_Work instruction_. With the line containing "bytes of the block it works in." as the start and the line containing "- [Evhttp] (src/utils.c): what" as the end, transcribe that span of the entries below exactly, including both.

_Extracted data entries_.
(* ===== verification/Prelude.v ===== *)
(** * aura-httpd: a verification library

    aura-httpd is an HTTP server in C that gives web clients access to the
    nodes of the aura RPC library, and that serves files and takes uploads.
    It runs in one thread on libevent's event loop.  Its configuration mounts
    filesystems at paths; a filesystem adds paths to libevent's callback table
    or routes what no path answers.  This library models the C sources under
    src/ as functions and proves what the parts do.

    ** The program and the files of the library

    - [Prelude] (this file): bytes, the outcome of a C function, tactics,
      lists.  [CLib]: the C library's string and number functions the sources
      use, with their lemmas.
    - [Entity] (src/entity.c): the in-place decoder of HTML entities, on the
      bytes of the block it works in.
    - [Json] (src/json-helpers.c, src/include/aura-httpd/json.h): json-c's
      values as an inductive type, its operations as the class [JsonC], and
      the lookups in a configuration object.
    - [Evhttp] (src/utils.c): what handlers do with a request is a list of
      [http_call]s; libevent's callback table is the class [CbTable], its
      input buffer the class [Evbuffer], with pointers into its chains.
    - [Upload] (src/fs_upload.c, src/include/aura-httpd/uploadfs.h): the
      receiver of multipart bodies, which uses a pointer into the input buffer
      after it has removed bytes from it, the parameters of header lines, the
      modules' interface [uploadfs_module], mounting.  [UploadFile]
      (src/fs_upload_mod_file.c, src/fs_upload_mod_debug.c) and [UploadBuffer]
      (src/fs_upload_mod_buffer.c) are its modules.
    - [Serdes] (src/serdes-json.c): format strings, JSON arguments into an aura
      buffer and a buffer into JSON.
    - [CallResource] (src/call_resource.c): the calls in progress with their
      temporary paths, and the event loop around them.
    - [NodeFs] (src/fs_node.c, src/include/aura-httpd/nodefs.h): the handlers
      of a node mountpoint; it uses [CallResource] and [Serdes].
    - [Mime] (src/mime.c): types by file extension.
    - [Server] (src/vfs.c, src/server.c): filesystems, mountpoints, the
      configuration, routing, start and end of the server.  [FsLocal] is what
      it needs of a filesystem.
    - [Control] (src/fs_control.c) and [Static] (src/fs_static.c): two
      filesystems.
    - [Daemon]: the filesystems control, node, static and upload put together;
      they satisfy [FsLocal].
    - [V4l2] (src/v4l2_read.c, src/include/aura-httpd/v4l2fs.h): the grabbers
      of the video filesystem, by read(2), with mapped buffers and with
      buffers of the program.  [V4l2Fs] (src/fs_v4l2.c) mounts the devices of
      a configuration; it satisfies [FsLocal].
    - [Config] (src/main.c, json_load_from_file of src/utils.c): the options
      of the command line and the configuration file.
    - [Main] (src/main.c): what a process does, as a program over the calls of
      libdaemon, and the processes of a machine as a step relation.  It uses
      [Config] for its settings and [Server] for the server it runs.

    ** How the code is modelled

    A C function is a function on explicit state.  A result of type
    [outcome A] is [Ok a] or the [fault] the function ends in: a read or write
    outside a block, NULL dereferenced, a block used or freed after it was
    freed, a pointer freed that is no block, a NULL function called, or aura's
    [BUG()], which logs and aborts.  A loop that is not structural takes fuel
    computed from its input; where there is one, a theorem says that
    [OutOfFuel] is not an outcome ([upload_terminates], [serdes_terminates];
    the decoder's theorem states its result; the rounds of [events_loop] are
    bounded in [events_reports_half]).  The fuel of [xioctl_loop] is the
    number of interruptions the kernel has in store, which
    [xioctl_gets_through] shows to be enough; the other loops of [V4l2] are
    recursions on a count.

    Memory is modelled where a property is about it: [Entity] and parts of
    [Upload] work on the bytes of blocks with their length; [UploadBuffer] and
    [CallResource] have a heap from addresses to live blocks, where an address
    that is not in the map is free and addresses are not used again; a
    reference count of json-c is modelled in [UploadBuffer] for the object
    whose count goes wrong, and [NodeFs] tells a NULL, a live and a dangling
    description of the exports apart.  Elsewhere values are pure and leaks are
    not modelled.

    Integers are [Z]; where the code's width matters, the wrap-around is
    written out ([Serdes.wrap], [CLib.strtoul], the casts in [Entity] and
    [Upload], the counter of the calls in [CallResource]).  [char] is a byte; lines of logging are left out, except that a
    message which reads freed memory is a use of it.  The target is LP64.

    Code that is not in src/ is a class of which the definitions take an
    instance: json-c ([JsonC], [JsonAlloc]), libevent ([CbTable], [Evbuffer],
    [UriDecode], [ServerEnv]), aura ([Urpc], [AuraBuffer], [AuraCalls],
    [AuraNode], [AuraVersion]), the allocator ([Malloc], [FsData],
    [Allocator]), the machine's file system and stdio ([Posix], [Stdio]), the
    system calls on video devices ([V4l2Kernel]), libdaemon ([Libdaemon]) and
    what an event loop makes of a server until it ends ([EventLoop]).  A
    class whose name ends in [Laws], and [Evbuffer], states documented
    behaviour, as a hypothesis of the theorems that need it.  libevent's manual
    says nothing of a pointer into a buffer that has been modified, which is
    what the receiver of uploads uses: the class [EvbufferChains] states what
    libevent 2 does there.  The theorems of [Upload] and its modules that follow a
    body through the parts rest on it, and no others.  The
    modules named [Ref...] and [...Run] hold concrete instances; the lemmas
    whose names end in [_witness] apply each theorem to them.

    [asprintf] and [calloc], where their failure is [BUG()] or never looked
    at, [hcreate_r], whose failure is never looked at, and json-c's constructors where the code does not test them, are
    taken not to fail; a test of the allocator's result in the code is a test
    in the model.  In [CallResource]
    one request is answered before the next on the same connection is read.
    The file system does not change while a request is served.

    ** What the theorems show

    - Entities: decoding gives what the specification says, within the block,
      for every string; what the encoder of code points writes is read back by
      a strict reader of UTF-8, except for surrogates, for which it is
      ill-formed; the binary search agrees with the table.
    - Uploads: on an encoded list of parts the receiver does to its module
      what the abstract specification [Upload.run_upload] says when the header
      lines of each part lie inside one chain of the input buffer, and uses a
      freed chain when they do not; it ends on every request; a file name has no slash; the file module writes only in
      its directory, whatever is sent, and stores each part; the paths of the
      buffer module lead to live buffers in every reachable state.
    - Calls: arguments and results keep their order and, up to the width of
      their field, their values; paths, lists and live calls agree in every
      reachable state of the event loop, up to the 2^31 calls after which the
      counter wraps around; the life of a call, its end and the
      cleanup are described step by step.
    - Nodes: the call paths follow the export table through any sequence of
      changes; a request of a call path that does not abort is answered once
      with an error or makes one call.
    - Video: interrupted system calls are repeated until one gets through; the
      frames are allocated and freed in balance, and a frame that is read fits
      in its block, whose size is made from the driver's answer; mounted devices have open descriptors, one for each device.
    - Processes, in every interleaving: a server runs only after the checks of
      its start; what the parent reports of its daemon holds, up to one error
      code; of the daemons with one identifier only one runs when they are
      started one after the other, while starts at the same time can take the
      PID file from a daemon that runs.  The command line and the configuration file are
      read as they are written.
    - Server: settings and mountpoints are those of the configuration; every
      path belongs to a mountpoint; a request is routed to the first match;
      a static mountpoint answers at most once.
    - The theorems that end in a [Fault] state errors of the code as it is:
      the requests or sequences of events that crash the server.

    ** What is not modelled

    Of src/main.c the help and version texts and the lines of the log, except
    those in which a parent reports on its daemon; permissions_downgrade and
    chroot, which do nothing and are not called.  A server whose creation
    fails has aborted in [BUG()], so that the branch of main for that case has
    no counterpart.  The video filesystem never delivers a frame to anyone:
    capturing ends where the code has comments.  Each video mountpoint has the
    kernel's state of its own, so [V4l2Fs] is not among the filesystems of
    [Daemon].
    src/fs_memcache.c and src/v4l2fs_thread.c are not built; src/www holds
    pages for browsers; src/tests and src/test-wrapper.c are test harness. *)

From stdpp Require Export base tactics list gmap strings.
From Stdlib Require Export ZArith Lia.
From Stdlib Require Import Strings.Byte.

==

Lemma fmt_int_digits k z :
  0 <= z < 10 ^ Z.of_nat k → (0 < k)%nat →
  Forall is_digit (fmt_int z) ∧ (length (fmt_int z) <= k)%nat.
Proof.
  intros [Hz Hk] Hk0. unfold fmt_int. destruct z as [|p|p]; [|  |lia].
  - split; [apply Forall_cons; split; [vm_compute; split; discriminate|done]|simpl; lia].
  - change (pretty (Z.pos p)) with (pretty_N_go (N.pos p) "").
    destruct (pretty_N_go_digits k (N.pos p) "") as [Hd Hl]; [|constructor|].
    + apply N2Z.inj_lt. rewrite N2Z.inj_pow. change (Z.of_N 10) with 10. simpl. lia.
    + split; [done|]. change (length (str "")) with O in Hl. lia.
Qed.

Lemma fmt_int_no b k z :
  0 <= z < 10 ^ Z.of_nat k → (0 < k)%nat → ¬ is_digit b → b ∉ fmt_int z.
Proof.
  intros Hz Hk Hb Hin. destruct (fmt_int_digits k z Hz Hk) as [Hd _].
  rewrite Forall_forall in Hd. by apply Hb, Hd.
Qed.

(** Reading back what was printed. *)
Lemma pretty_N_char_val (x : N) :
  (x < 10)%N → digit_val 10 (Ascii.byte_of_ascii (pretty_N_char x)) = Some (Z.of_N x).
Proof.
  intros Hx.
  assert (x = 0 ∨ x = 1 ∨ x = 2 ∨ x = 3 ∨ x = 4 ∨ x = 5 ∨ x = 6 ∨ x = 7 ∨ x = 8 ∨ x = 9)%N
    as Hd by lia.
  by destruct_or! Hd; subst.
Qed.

_Task output_.
      bytes of the block it works in.
    - [Json] (src/json-helpers.c, src/include/aura-httpd/json.h): json-c's
      values as an inductive type, its operations as the class [JsonC], and
      the lookups in a configuration object.
    - [Evhttp] (src/utils.c): what handlers do with a request is a list of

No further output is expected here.